The response of Modi’s Government and the RBI are pragmatic and could reduce the farmer’s vows. It shows that the Government and RBI is learning lessons from past mistakes and inaction.

It would however be wiser if we can anticipate the adverse impact of a policy on the society and respond pro-actively than reacting to the adverse events after it has taken away precious lives.

Digital India is now calling for similar pragmatism and wisdom from the Government. If the Government has not realized the threat of Cyber Frauds in the increased digitization of the Banking and Governance systems in India, we can only say that the Government is blind. While the Ministry of IT has come up with a report on Net Neutrality, it has not yet come up with any report or policy on “Cyber Frauds”.

In the case of farmer’s suicides it is the inability to repay the loans and only those farmers who feel humiliated by being an insolvent commit suicide. But Cyber Frauds make a comfortable citizen suddenly turn a pauper when his bank account is wiped out. This is more shocking than the vows of the farmer.
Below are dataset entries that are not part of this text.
Lemma crc_bits_shift n x : crc_bits n (x * 2 ^ Z.of_nat n) = x.
Proof.
  revert x. induction n as [|n IH]; intros x; [apply Z.mul_1_r|]. cbn [crc_bits].
  rewrite Nat2Z.inj_succ, Z.pow_succ_r by lia. replace (x * (2 * 2 ^ Z.of_nat n)) with (2 * x * 2 ^ Z.of_nat n) by lia.
  by rewrite IH, crc_bit_double.
Qed.

(** The inverse of a division step: the high bit tells whether the polynomial
    was added. *)
Definition crc_unbit (y : Z) : Z :=
  if Z.testbit y 63 then 2 * Z.lxor y poly + 1 else 2 * y.

Lemma half_bit63 x : urange 64 x -> Z.testbit (Z.shiftr x 1) 63 = false.
Proof.
  unfold urange. intros Hx. rewrite Z.shiftr_spec by lia. change (63 + 1) with 64.
  destruct (decide (x = 0)) as [->|]; [done|]. apply Z.bits_above_log2; [lia|]. apply Z.log2_lt_pow2; lia.
Qed.

Lemma crc_unbit_bit x : urange 64 x -> crc_unbit (crc_bit x) = x.
Proof.
  intros Hx. unfold crc_unbit, crc_bit. rewrite Z.lxor_spec, half_bit63 by done.
  pose proof (Z.div2_odd x) as E. rewrite Z.div2_spec in E. destruct (Z.odd x); simpl in E.
  - change (Z.testbit poly 63) with true. cbn [xorb]. rewrite Z.lxor_assoc, Z.lxor_nilpotent, Z.lxor_0_r. lia.
  - rewrite Z.bits_0, Z.lxor_0_r. cbn [xorb]. lia.
Qed.

Lemma crc_bit_range x : urange 64 x -> urange 64 (crc_bit x).
Proof.
  unfold urange, crc_bit. intros Hx.
  assert (0 <= Z.shiftr x 1 < 2 ^ 64) as H1.
  { rewrite Z.shiftr_div_pow2 by done. split; [apply Z.div_pos; lia|]. apply Z.div_lt_upper_bound; lia. }
  assert (0 <= (if Z.odd x then poly else 0) < 2 ^ 64) as H2.
  { destruct (Z.odd x); [|lia]. by apply (bool_decide_unpack _); vm_compute. }
  split; [apply Z.lxor_nonneg; lia|].
  assert (Z.lxor (x ≫ 1) (if Z.odd x then poly else 0) < 2 ^ 64 \/ Z.lxor (x ≫ 1) (if Z.odd x then poly else 0) = 0) as [|]; [|done|lia].
  destruct (decide (Z.lxor (x ≫ 1) (if Z.odd x then poly else 0) = 0)); [by right|left].
  assert (0 <= Z.lxor (x ≫ 1) (if Z.odd x then poly else 0)) by (apply Z.lxor_nonneg; lia).
  apply Z.log2_lt_pow2; [lia|]. eapply Z.le_lt_trans; [apply Z.log2_lxor; lia|].
  assert (forall y, 0 <= y < 2 ^ 64 -> Z.log2 y < 64) as Hl.
  { intros y Hy. destruct (decide (y = 0)) as [->|]; [simpl; lia|]. apply Z.log2_lt_pow2; lia. }
  apply Z.max_lub_lt; by apply Hl.
Qed.

Lemma crc_bits_range n x : urange 64 x -> urange 64 (crc_bits n x).
Proof. intros. induction n; [done|]. cbn [crc_bits]. by apply crc_bit_range. Qed.

Lemma crc_bits_inj n x y : urange 64 x -> urange 64 y -> crc_bits n x = crc_bits n y -> x = y.
Proof.
  intros Hx Hy. induction n as [|n IH]; [done|]. cbn [crc_bits]. intros E. apply IH.
  rewrite <- (crc_unbit_bit (crc_bits n x)), <- (crc_unbit_bit (crc_bits n y)) by (by apply crc_bits_range).
  by rewrite E.
Qed.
If there are any suicides in this class of Cyber Fraud victims, it is unlikely that it will get the same publicity as the farmer’s suicides until a time when thousands of frauds get reported simultaneously.

Let the Government take notice that frauds are happening in hundreds and not all of them get reported. May be the losses are in smaller amounts of less than a lakh and hence the victims are some how absorbing the risks.
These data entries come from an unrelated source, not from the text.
(** The loops of [rioWrite] and [rioRead], whatever the size of the chunks. *)
Lemma rioWrite_writes bs : bytes_ok bs -> writes (rioWrite accepts bs) tt bs.
Proof using Haccepts.
  intros Hb. split; [done|]. intros r Hr. unfold rioWrite.
  assert (exists fuel, fuel = S (length bs) /\ (length bs < fuel)%nat) as (fuel & <- & Hf) by (eexists; split; [done|lia]).
  revert bs r Hb Hr Hf. induction fuel as [|fuel IH]; intros bs r Hb Hr Hf; [lia|]. rewrite loop_S.
  case_bool_decide as Hn; [subst bs; simpl; by rewrite wrote_nil|].
  assert (0 < zlen bs) by (destruct bs; [done|simpl; lia]).
  pose proof (chunk_size_range r (zlen bs) ltac:(apply Hr) ltac:(lia)) as Hc. set (n := Z.to_nat (chunk_size r (zlen bs))).
  pose proof (take_drop n bs) as E. rewrite <- E in Hb. apply Forall_app in Hb as [Hb1 Hb2].
  rewrite update_with_run by done. unfold backend_write. rewrite Haccepts.
  assert (add_processed (Z.of_nat n) (Rio (io_buf r ++ take n bs) (io_pos r + zlen (take n bs)) (update_cksum r)
    (sum_with (take n bs) r) (processed_bytes r) (max_processing_chunk r)) = wrote (take n bs) r) as Hw.
  { unfold add_processed, wrote. simpl. rewrite length_take. f_equal. lia. }
  simpl. rewrite Hw, IH; [|done|by apply wrote_ok|rewrite length_drop; lia]. by rewrite wrote_app, E.
Qed.

Lemma rdbWriteRaw_writes bs : bytes_ok bs -> writes (rdbWriteRaw accepts bs) (zlen bs) bs.
Proof using Haccepts. intros. eapply writes_end; [by apply rioWrite_writes|apply writes_ret]. Qed.

Lemma rdbSaveType_writes t : is_byte t -> writes (rdbSaveType accepts t) 1 [t].
Proof using Haccepts.
  intros. unfold rdbSaveType. rewrite uwrap_small by done. apply (rdbWriteRaw_writes [t]). by constructor.
Qed.
End Streams.

Lemma rioRead_reads bs len : bytes_ok bs -> len = zlen bs -> reads (rioRead len) bs bs.
Proof.
  intros Hb ->. split; [done|]. intros r l Hr Hl. unfold rioRead.
  assert (exists fuel, fuel = S (Z.to_nat (zlen bs)) /\ (length bs < fuel)%nat) as (fuel & <- & Hf) by (eexists; split; [done|lia]).
  assert (forall acc, default Crash (loop fuel (fun '(r, len, acc) =>
    if bool_decide (len = 0) then Break (Ok acc r)
    else
      let n := chunk_size r len in
      match backend_read n r with
      | Ok bs r => match update_with bs r with
                   | None => Break Crash
                   | Some r => Continue (add_processed n r, len - n, acc ++ bs)
                   end
      | Err r => Break (Err r)
      | Crash => Break Crash
      end) (r, zlen bs, acc)) = Ok (acc ++ bs) (skipped bs r)) as Hgen; [|exact (Hgen [])].
  revert bs r Hb Hr Hl Hf. induction fuel as [|fuel IH]; intros bs r Hb Hr Hl Hf acc; [lia|]. rewrite loop_S.
  case_bool_decide as Hn; [destruct bs; [|simpl in Hn; lia]; simpl; by rewrite skipped_nil, app_nil_r|].
  pose proof (chunk_size_range r (zlen bs) ltac:(apply Hr) ltac:(lia)) as Hc. cbv zeta. set (n := chunk_size r (zlen bs)) in *.
  pose proof (take_drop (Z.to_nat n) bs) as E. rewrite <- E in Hb. apply Forall_app in Hb as [Hb1 Hb2].
  destruct Hl as (pre & Hbuf & Hpos). unfold backend_read. rewrite bool_decide_false by (rewrite Hbuf, Hpos, !length_app; lia).
  assert (zread (io_pos r) n (io_buf r) = Some (take (Z.to_nat n) bs)) as ->.
  { rewrite Hbuf. replace (pre ++ bs ++ l) with (pre ++ take (Z.to_nat n) bs ++ (drop (Z.to_nat n) bs ++ l))
      by (by rewrite (app_assoc (take _ _)), E). apply zread_app; [done|]. rewrite length_take. lia. }
  rewrite update_with_run by (done || by destruct Hr). cbn [update_cksum cksum io_buf io_pos processed_bytes max_processing_chunk].
  assert (Rio (io_buf r) (io_pos r + n) (update_cksum r) (sum_with (take (Z.to_nat n) bs)
     (Rio (io_buf r) (io_pos r + n) (update_cksum r) (cksum r) (processed_bytes r) (max_processing_chunk r)))
     (processed_bytes r + n) (max_processing_chunk r) = skipped (take (Z.to_nat n) bs) r) as Hw.
  { unfold skipped, sum_with. simpl. rewrite length_take. f_equal; lia. }
  unfold add_processed. cbn [update_cksum cksum io_buf io_pos processed_bytes max_processing_chunk]. rewrite Hw.
  replace (zlen bs - n) with (zlen (drop (Z.to_nat n) bs)) by (rewrite length_drop; lia).
  rewrite IH; [|done|by apply skipped_ok| |rewrite length_drop; lia].
  - by rewrite <- app_assoc, skipped_app, E.
  - apply skipped_ahead. exists pre. split; [|done]. by rewrite (app_assoc (take _ _)), E.
Qed.

Lemma rdbLoadType_reads t : is_byte t -> reads rdbLoadType t [t].
Proof.
  intros Ht. eapply reads_end; [by apply (rioRead_reads [t]); [constructor|]|].
  replace t with (le_decode [t]) at 2 by (unfold urange in Ht; cbn; lia). apply reads_ret.
Qed.

(** ** Lengths *)

Lemma type_bits b : is_byte b -> Z.shiftr (Z.land b 192) 6 = b / 64.
Proof.
  unfold urange. intros Hb.
  pose proof (below_by_eval (fun b => bool_decide (Z.shiftr (Z.land b 192) 6 = b / 64)) 256) as H.
  specialize (H ltac:(vm_compute; reflexivity) b ltac:(lia)). by apply bool_decide_eq_true in H.
Qed.

Lemma land_63 x : Z.land x 63 = x mod 64.
Proof. apply land_0x3f. Qed.

Lemma byte_list1 a : is_byte a -> bytes_ok [a].
Proof. by constructor. Qed.

Lemma rev_le_decode (len : Z) : urange 32 len -> le_decode (rev (be_encode32 len)) = len.
Proof. intros. unfold be_encode32. rewrite rev_involutive, le_decode_encode. by apply uwrap_small. Qed.

Lemma be_encode32_ok len : bytes_ok (be_encode32 len) /\ length (be_encode32 len) = 4%nat.
Proof.
  unfold be_encode32. rewrite length_rev, length_le_encode. split; [|done]. apply Forall_rev, le_encode_ok.
Qed.

Section Codec.
Context (accepts : list Z -> list Z -> bool).
Hypothesis Haccepts : forall a b, accepts a b = true.

(** One write of a list, the way the steps below use it. *)
Lemma write_then {B} (f : Z -> IO B) b bs cs : bytes_ok bs -> writes (f (zlen bs)) b cs ->
  writes (rdbWriteRaw accepts bs ≫= f) b (bs ++ cs).
Proof using Haccepts. intros Hb Hf. eapply writes_bind; [by apply rdbWriteRaw_writes|done]. Qed.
The Government on the other hand has done pretty little in this area. In fact it has not been able to put the Cyber Judiciary in place. The Chair Person for Cyber Appellate Tribunal has not yet been appointed and Adjudicators in States are non functional. But the DEITY remains unconcerned. Mr Ravi Shankar Prasad remains stoic. Mr Modi in the mean time keeps pushing the Digital India process. This is a recipie for disaster.
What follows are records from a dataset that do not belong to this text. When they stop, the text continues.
(** The result of the last write of [rdbSave] is not looked at: a file without
    its checksum is reported as saved, and the server that loads it exits. *)
Lemma save_reports_short_file :
  let accepts := fun file bs => bool_decide (zlen file + zlen bs <= 10) in
  let s := RdbExamples.server_of [] in
  exists file s' s'', rdbSave accepts 8192 (fun _ => 0) (fun _ => 0) true true RdbExamples.clock RdbExamples.order s = Some (Some file, s') /\
    zlen file = 10 /\ rdbLoad true 0 RdbExamples.clock file s = Some (RdbExit, s'').
Proof. do 3 eexists. split_and!; [vm_compute; reflexivity|vm_compute; reflexivity|vm_compute; reflexivity]. Qed.

(** A payload whose checksum is right can kill the server: with a compressed
    string of length 0 the decompressor reads outside its input, and an unknown
    encoding is a panic. *)
Lemma valid_payload_kills :
  verifyDumpPayload [0; 195; 0; 5; 6; 0; 229; 94; 78; 251; 29; 6; 199; 191] = Some true /\
  load_payload [0; 195; 0; 5; 6; 0; 229; 94; 78; 251; 29; 6; 199; 191]
    (io_buffer [0; 195; 0; 5; 6; 0; 229; 94; 78; 251; 29; 6; 199; 191]) = Crash /\
  verifyDumpPayload [0; 196; 6; 0; 58; 93; 152; 35; 61; 229; 100; 200] = Some true /\
  load_payload [0; 196; 6; 0; 58; 93; 152; 35; 61; 229; 100; 200] (io_buffer [0; 196; 6; 0; 58; 93; 152; 35; 61; 229; 100; 200]) = Crash.
Proof. by vm_compute. Qed.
I would like to highlight here that any policy change that does not take into account the problems of the society will lead to disaster. It is therefore necessary for the Government of India to address the issue of securing the public against Cyber Fraud losses before it is too late.

It is in this context that Naavi.org demands “Cyber Insurance For All” as a policy of the Government. To us, this is more important than the Net Neutrality debate.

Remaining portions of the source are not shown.